(* ===== verification/XhciEnum.v ===== *)
(** * The USB host controller driver: enumeration, deadline and reports

    A device that is plugged in becomes an available slot in five polls when the
    controller answers; a device that does not answer loses its turn when the
    deadline has passed; the input context tells the controller what the device
    is; keyboard reports become key strokes. *)

From S2P Require Import Prelude KernelBase KernelInput Scheduler Pci Xhci XhciController XhciProofs.
Import KernelBase.Bits.
(** ** Enumeration of a device *)

Section Enumerate.
Context (fuel : nat) (alloc_pa : nat -> Z) (null_pa fs : Z).
Context (devices : list (DeviceIdent * DeviceLocation)) (fresh_ring : nat -> Z -> ring) (fresh_eps : Z -> list EndpointContext)
  (fresh_words : Z -> list Z) (mt : bool) (pid : Z).
Notation poll h := (PollEvents h fuel alloc_pa null_pa fs devices fresh_ring fresh_eps fresh_words mt pid).

(** Only reads of registers. *)
Definition after_reads (n : nat) (c : ctrl) : ctrl := set_io (Io n (log (io_ c)) (allocs (io_ c))) c.
Lemma after_reads_twice n m c : after_reads n (after_reads m c) = after_reads n c.
Proof. reflexivity. Qed.
Lemma set_io_reads n c : set_io (Io n (log (io_ c)) (allocs (io_ c))) c = after_reads n c.
Proof. reflexivity. Qed.

(** During a poll no port is plugged, unplugged or seen for the first time. *)
Definition settled (h : hw) (max : Z) (l : list PortState) : Prop := forall port t, 1 <= port <= max ->
  exists st, l !! Z.to_nat port = Some st /\
    if has (hw_reg h t (PORTSC port)) kPortSCBitCurrentConnectStatus then st <> kDisconnected /\ st <> kAttached else st = kDisconnected.
Lemma poll_ports_settled h n : forall port c,
  1 <= port -> port + Z.of_nat n <= max_ports_ (params_ c) + 1 -> settled h (max_ports_ (params_ c)) (port_state_ (ports_ c)) ->
  exists m, poll_ports h fuel n port c = Done (after_reads m c).
Proof.
  induction n as [|n IH]; intros port c H1 H2 Hs.
  { exists (now (io_ c)). unfold after_reads. by destruct c as [[]]. }
  cbn [poll_ports]. unfold poll_port, ReadPORTSC, read_reg. rewrite set_io_reads.
  destruct (Hs port (now (io_ c)) ltac:(lia)) as (st & El & Hst). unfold get_port_state. cbn [after_reads set_io ports_].
  rewrite (get_at_lookup _ _ st) by (done || lia). cbn [rbind].
  assert (forall c1, c1 = after_reads (S (now (io_ c))) c -> exists m, poll_ports h fuel n (port + 1) c1 = Done (after_reads m c)) as HI.
  { intros c1 ->. destruct (IH (port + 1) (after_reads (S (now (io_ c))) c)) as [m Hm]; [lia|cbn; lia|done|]. exists m. by rewrite Hm. }
  destruct (has (hw_reg h (now (io_ c)) (PORTSC port)) kPortSCBitCurrentConnectStatus); cbn [negb].
  - destruct Hst as [Hd Ha]. rewrite (decide_False (P := st = kDisconnected)) by done. rewrite (decide_False (P := st = kAttached)) by done. cbn [rbind]. by apply HI.
  - subst st. cbn [decide]. rewrite decide_True by done. cbn [rbind]. by apply HI.
Qed.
• • • •
_DIRECTIONS_. Within the material above, the line with "Lemma after_reads_twice n" opens the range and the line with "rewrite (get_at_lookup _" closes it; reproduce that range word for word.

_SOLUTION TO THIS TASK_.
Lemma after_reads_twice n m c : after_reads n (after_reads m c) = after_reads n c.
Proof. reflexivity. Qed.
Lemma set_io_reads n c : set_io (Io n (log (io_ c)) (allocs (io_ c))) c = after_reads n c.
Proof. reflexivity. Qed.

(** During a poll no port is plugged, unplugged or seen for the first time. *)
Definition settled (h : hw) (max : Z) (l : list PortState) : Prop := forall port t, 1 <= port <= max ->
  exists st, l !! Z.to_nat port = Some st /\
    if has (hw_reg h t (PORTSC port)) kPortSCBitCurrentConnectStatus then st <> kDisconnected /\ st <> kAttached else st = kDisconnected.
Lemma poll_ports_settled h n : forall port c,
  1 <= port -> port + Z.of_nat n <= max_ports_ (params_ c) + 1 -> settled h (max_ports_ (params_ c)) (port_state_ (ports_ c)) ->
  exists m, poll_ports h fuel n port c = Done (after_reads m c).
Proof.
  induction n as [|n IH]; intros port c H1 H2 Hs.
  { exists (now (io_ c)). unfold after_reads. by destruct c as [[]]. }
  cbn [poll_ports]. unfold poll_port, ReadPORTSC, read_reg. rewrite set_io_reads.
  destruct (Hs port (now (io_ c)) ltac:(lia)) as (st & El & Hst). unfold get_port_state. cbn [after_reads set_io ports_].
  rewrite (get_at_lookup _ _ st) by (done || lia). cbn [rbind].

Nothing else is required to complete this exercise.